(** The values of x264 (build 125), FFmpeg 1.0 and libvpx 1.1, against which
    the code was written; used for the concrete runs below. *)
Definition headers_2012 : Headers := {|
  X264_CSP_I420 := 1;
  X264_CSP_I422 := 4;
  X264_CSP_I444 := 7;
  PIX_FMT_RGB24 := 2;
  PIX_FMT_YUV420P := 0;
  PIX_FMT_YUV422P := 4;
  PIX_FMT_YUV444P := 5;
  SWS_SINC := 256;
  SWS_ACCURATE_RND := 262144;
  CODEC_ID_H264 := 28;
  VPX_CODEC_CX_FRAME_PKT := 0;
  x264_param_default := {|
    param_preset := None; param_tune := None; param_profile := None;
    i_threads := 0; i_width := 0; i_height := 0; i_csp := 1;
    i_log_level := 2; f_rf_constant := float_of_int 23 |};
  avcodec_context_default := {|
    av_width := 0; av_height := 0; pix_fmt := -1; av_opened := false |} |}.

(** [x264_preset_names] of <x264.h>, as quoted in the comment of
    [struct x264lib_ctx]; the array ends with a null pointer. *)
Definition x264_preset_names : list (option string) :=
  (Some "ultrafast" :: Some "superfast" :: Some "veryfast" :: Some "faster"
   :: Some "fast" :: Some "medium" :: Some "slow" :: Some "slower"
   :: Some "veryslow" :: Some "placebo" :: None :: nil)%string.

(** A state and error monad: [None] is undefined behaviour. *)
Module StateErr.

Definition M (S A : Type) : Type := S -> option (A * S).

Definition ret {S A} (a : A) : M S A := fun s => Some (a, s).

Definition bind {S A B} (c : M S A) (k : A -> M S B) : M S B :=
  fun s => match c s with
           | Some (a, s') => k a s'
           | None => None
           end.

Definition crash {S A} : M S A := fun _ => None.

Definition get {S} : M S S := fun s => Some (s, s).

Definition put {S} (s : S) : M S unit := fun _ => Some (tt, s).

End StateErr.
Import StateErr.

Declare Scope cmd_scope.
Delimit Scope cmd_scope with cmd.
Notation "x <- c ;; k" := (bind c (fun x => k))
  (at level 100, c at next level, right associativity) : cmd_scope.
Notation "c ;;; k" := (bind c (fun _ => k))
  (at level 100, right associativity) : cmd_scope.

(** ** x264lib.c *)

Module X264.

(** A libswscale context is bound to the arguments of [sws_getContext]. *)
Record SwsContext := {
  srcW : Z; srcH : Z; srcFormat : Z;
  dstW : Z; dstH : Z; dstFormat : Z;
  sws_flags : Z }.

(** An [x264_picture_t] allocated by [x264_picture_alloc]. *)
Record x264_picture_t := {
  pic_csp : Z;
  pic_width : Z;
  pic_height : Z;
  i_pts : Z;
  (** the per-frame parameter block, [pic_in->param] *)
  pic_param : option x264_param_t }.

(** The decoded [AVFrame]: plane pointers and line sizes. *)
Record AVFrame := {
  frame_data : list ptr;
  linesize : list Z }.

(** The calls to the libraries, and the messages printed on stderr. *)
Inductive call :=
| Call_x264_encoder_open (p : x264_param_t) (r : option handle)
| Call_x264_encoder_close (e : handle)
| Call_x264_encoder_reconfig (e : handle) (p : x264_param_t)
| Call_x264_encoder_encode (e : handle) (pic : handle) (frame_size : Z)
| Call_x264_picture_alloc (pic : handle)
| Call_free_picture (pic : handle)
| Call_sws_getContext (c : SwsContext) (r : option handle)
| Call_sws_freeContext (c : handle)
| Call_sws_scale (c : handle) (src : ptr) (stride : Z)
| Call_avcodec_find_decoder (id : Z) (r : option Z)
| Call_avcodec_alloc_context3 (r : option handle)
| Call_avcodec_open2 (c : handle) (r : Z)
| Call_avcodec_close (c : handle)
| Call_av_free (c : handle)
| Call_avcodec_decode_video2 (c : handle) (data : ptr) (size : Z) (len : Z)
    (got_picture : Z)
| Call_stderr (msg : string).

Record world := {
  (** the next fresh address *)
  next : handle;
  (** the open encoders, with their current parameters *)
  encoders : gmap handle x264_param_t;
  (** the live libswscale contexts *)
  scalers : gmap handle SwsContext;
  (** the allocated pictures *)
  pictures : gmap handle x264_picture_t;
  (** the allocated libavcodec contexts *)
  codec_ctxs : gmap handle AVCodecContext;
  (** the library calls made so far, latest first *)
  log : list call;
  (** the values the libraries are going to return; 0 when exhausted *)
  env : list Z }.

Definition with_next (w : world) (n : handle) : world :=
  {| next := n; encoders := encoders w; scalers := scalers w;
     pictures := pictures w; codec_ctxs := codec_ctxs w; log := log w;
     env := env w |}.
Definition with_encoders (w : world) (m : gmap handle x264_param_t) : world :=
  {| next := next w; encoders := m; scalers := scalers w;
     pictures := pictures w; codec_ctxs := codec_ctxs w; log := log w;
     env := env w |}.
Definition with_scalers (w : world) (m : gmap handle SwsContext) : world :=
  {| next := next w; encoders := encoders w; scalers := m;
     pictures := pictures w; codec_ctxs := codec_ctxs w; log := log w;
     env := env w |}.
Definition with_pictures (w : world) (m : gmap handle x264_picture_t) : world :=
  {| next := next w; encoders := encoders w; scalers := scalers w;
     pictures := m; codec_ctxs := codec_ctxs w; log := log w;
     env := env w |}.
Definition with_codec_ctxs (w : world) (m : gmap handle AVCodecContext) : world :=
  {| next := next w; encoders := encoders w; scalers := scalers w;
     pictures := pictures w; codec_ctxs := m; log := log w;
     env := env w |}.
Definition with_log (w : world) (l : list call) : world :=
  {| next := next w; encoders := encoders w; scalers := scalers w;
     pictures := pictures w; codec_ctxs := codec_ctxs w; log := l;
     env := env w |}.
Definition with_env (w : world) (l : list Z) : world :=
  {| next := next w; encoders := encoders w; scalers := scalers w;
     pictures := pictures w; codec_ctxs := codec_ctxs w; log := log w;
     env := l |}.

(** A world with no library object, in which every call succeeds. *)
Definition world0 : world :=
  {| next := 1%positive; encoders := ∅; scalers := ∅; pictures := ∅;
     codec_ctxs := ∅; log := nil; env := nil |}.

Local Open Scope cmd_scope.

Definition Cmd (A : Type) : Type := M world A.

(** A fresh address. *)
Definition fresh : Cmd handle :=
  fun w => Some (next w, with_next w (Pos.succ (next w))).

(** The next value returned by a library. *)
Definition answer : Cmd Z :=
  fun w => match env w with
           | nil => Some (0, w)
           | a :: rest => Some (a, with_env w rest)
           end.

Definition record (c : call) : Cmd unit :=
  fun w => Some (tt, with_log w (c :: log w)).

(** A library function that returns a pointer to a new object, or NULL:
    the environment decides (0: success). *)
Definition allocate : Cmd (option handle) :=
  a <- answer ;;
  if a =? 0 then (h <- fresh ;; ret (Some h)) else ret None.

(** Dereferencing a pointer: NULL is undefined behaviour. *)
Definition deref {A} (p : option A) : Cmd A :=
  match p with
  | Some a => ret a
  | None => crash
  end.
○ ○ ○ ○
Every entry is to be repeated exactly as it stands.

(** The values of x264 (build 125), FFmpeg 1.0 and libvpx 1.1, against which
    the code was written; used for the concrete runs below. *)
Definition headers_2012 : Headers := {|
  X264_CSP_I420 := 1;
  X264_CSP_I422 := 4;
  X264_CSP_I444 := 7;
  PIX_FMT_RGB24 := 2;
  PIX_FMT_YUV420P := 0;
  PIX_FMT_YUV422P := 4;
  PIX_FMT_YUV444P := 5;
  SWS_SINC := 256;
  SWS_ACCURATE_RND := 262144;
  CODEC_ID_H264 := 28;
  VPX_CODEC_CX_FRAME_PKT := 0;
  x264_param_default := {|
    param_preset := None; param_tune := None; param_profile := None;
    i_threads := 0; i_width := 0; i_height := 0; i_csp := 1;
    i_log_level := 2; f_rf_constant := float_of_int 23 |};
  avcodec_context_default := {|
    av_width := 0; av_height := 0; pix_fmt := -1; av_opened := false |} |}.

(** [x264_preset_names] of <x264.h>, as quoted in the comment of
    [struct x264lib_ctx]; the array ends with a null pointer. *)
Definition x264_preset_names : list (option string) :=
  (Some "ultrafast" :: Some "superfast" :: Some "veryfast" :: Some "faster"
   :: Some "fast" :: Some "medium" :: Some "slow" :: Some "slower"
   :: Some "veryslow" :: Some "placebo" :: None :: nil)%string.

(** A state and error monad: [None] is undefined behaviour. *)
Module StateErr.

Definition M (S A : Type) : Type := S -> option (A * S).

Definition ret {S A} (a : A) : M S A := fun s => Some (a, s).

Definition bind {S A B} (c : M S A) (k : A -> M S B) : M S B :=
  fun s => match c s with
           | Some (a, s') => k a s'
           | None => None
           end.

Definition crash {S A} : M S A := fun _ => None.

Definition get {S} : M S S := fun s => Some (s, s).

Definition put {S} (s : S) : M S unit := fun _ => Some (tt, s).

End StateErr.
Import StateErr.

Declare Scope cmd_scope.
Delimit Scope cmd_scope with cmd.
Notation "x <- c ;; k" := (bind c (fun x => k))
  (at level 100, c at next level, right associativity) : cmd_scope.
Notation "c ;;; k" := (bind c (fun _ => k))
  (at level 100, right associativity) : cmd_scope.

(** ** x264lib.c *)

Module X264.

(** A libswscale context is bound to the arguments of [sws_getContext]. *)
Record SwsContext := {
  srcW : Z; srcH : Z; srcFormat : Z;
  dstW : Z; dstH : Z; dstFormat : Z;
  sws_flags : Z }.

(** An [x264_picture_t] allocated by [x264_picture_alloc]. *)
Record x264_picture_t := {
  pic_csp : Z;
  pic_width : Z;
  pic_height : Z;
  i_pts : Z;
  (** the per-frame parameter block, [pic_in->param] *)
  pic_param : option x264_param_t }.

(** The decoded [AVFrame]: plane pointers and line sizes. *)
Record AVFrame := {
  frame_data : list ptr;
  linesize : list Z }.

(** The calls to the libraries, and the messages printed on stderr. *)
Inductive call :=
| Call_x264_encoder_open (p : x264_param_t) (r : option handle)
| Call_x264_encoder_close (e : handle)
| Call_x264_encoder_reconfig (e : handle) (p : x264_param_t)
| Call_x264_encoder_encode (e : handle) (pic : handle) (frame_size : Z)
| Call_x264_picture_alloc (pic : handle)
| Call_free_picture (pic : handle)
| Call_sws_getContext (c : SwsContext) (r : option handle)
| Call_sws_freeContext (c : handle)
| Call_sws_scale (c : handle) (src : ptr) (stride : Z)
| Call_avcodec_find_decoder (id : Z) (r : option Z)
| Call_avcodec_alloc_context3 (r : option handle)
| Call_avcodec_open2 (c : handle) (r : Z)
| Call_avcodec_close (c : handle)
| Call_av_free (c : handle)
| Call_avcodec_decode_video2 (c : handle) (data : ptr) (size : Z) (len : Z)
    (got_picture : Z)
| Call_stderr (msg : string).

Record world := {
  (** the next fresh address *)
  next : handle;
  (** the open encoders, with their current parameters *)
  encoders : gmap handle x264_param_t;
  (** the live libswscale contexts *)
  scalers : gmap handle SwsContext;
  (** the allocated pictures *)
  pictures : gmap handle x264_picture_t;
  (** the allocated libavcodec contexts *)
  codec_ctxs : gmap handle AVCodecContext;
  (** the library calls made so far, latest first *)
  log : list call;
  (** the values the libraries are going to return; 0 when exhausted *)
  env : list Z }.

Definition with_next (w : world) (n : handle) : world :=
  {| next := n; encoders := encoders w; scalers := scalers w;
     pictures := pictures w; codec_ctxs := codec_ctxs w; log := log w;
     env := env w |}.
Definition with_encoders (w : world) (m : gmap handle x264_param_t) : world :=
  {| next := next w; encoders := m; scalers := scalers w;
     pictures := pictures w; codec_ctxs := codec_ctxs w; log := log w;
     env := env w |}.
Definition with_scalers (w : world) (m : gmap handle SwsContext) : world :=
  {| next := next w; encoders := encoders w; scalers := m;
     pictures := pictures w; codec_ctxs := codec_ctxs w; log := log w;
     env := env w |}.
Definition with_pictures (w : world) (m : gmap handle x264_picture_t) : world :=
  {| next := next w; encoders := encoders w; scalers := scalers w;
     pictures := m; codec_ctxs := codec_ctxs w; log := log w;
     env := env w |}.
Definition with_codec_ctxs (w : world) (m : gmap handle AVCodecContext) : world :=
  {| next := next w; encoders := encoders w; scalers := scalers w;
     pictures := pictures w; codec_ctxs := m; log := log w;
     env := env w |}.
Definition with_log (w : world) (l : list call) : world :=
  {| next := next w; encoders := encoders w; scalers := scalers w;
     pictures := pictures w; codec_ctxs := codec_ctxs w; log := l;
     env := env w |}.
Definition with_env (w : world) (l : list Z) : world :=
  {| next := next w; encoders := encoders w; scalers := scalers w;
     pictures := pictures w; codec_ctxs := codec_ctxs w; log := log w;
     env := l |}.

(** A world with no library object, in which every call succeeds. *)
Definition world0 : world :=
  {| next := 1%positive; encoders := ∅; scalers := ∅; pictures := ∅;
     codec_ctxs := ∅; log := nil; env := nil |}.

Local Open Scope cmd_scope.

Definition Cmd (A : Type) : Type := M world A.

(** A fresh address. *)
Definition fresh : Cmd handle :=
  fun w => Some (next w, with_next w (Pos.succ (next w))).

(** The next value returned by a library. *)
Definition answer : Cmd Z :=
  fun w => match env w with
           | nil => Some (0, w)
           | a :: rest => Some (a, with_env w rest)
           end.

Definition record (c : call) : Cmd unit :=
  fun w => Some (tt, with_log w (c :: log w)).

(** A library function that returns a pointer to a new object, or NULL:
    the environment decides (0: success). *)
Definition allocate : Cmd (option handle) :=
  a <- answer ;;
  if a =? 0 then (h <- fresh ;; ret (Some h)) else ret None.

(** Dereferencing a pointer: NULL is undefined behaviour. *)
Definition deref {A} (p : option A) : Cmd A :=
  match p with
  | Some a => ret a
  | None => crash
  end.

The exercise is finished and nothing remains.